How to complete this task: In the entries below, find the line containing "(* ===== verification/Inspector.v ===== *)" and the line containing "they were made". Copy those two lines and everything between them exactly, and only that.

---------------

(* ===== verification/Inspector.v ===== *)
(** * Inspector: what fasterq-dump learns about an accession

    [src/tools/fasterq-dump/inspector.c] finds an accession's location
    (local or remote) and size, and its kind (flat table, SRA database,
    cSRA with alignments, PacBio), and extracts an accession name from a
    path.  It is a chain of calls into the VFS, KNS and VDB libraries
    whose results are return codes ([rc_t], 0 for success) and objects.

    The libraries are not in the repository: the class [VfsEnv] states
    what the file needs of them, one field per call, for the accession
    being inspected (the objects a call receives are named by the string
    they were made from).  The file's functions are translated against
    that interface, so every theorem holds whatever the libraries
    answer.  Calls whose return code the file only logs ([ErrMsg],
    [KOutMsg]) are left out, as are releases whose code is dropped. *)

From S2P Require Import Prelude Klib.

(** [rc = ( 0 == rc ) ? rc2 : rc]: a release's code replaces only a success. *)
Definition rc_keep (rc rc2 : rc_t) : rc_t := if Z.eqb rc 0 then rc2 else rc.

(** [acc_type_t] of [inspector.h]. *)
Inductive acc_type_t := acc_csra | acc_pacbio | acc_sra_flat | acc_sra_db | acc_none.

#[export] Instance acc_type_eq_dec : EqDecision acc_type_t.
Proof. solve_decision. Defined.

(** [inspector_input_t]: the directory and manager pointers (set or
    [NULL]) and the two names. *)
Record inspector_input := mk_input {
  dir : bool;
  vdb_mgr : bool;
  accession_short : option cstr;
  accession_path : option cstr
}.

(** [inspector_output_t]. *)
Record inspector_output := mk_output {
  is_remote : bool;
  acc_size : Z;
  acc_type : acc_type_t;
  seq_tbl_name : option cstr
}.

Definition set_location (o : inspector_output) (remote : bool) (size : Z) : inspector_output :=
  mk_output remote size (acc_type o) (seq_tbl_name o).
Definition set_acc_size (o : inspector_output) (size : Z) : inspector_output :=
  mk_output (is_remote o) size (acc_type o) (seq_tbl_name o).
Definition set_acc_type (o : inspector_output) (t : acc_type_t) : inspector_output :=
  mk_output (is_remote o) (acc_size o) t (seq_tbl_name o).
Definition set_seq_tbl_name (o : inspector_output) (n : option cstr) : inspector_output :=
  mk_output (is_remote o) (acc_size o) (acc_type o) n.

---------------

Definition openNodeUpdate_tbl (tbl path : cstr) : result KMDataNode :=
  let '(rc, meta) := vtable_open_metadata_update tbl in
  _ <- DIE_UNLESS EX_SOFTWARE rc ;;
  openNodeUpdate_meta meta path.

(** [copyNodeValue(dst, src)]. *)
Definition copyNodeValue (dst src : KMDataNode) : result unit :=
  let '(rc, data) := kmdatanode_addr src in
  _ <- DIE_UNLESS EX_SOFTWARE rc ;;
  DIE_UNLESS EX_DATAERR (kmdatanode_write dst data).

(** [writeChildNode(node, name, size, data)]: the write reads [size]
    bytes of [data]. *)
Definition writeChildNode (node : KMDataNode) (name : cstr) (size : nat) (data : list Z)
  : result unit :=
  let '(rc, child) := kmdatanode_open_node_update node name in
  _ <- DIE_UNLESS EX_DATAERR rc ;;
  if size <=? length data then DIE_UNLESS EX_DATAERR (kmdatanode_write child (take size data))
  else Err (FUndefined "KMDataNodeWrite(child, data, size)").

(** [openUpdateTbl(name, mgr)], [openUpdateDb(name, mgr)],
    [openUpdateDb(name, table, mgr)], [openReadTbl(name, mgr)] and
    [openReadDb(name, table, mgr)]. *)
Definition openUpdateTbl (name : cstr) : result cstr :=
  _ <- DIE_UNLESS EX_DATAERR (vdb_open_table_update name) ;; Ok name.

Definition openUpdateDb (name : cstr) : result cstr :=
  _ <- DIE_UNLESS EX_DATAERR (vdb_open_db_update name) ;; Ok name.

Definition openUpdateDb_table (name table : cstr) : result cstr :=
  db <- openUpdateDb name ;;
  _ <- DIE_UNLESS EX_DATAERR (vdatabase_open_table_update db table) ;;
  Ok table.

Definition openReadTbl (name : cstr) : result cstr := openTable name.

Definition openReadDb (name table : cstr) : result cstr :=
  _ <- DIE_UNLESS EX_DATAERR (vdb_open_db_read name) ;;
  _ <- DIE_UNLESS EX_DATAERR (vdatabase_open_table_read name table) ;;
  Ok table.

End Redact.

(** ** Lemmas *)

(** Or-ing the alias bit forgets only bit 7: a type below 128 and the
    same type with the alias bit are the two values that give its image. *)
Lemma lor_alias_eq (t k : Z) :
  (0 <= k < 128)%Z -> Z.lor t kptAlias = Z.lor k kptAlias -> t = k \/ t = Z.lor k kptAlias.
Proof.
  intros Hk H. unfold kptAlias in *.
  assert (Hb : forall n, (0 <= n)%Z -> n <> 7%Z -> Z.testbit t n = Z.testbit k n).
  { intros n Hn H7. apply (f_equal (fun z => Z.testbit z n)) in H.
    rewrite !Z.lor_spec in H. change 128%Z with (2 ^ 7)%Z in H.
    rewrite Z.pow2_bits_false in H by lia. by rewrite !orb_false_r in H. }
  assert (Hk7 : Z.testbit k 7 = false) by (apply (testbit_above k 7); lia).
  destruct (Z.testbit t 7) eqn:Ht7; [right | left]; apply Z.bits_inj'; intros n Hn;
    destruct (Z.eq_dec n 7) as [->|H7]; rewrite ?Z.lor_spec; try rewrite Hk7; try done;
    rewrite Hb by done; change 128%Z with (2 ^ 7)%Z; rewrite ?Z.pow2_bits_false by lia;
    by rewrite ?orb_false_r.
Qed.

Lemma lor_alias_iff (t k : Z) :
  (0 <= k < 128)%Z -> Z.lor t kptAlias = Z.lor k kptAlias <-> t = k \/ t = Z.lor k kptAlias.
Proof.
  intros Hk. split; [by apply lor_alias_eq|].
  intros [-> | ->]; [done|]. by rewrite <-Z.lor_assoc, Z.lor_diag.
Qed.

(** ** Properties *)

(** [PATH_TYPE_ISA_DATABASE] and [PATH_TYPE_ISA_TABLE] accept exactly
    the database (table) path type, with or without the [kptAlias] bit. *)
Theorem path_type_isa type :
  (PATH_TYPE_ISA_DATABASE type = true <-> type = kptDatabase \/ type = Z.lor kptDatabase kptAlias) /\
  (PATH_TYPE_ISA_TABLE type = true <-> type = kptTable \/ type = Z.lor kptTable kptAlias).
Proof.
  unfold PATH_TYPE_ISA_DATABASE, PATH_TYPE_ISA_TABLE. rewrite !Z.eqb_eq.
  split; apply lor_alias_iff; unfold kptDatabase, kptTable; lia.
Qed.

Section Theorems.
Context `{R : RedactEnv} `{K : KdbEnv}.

---------------

Expected answer:
(* ===== verification/Inspector.v ===== *)
(** * Inspector: what fasterq-dump learns about an accession

    [src/tools/fasterq-dump/inspector.c] finds an accession's location
    (local or remote) and size, and its kind (flat table, SRA database,
    cSRA with alignments, PacBio), and extracts an accession name from a
    path.  It is a chain of calls into the VFS, KNS and VDB libraries
    whose results are return codes ([rc_t], 0 for success) and objects.

    The libraries are not in the repository: the class [VfsEnv] states
    what the file needs of them, one field per call, for the accession
    being inspected (the objects a call receives are named by the string
    they were made from).  The file's functions are translated against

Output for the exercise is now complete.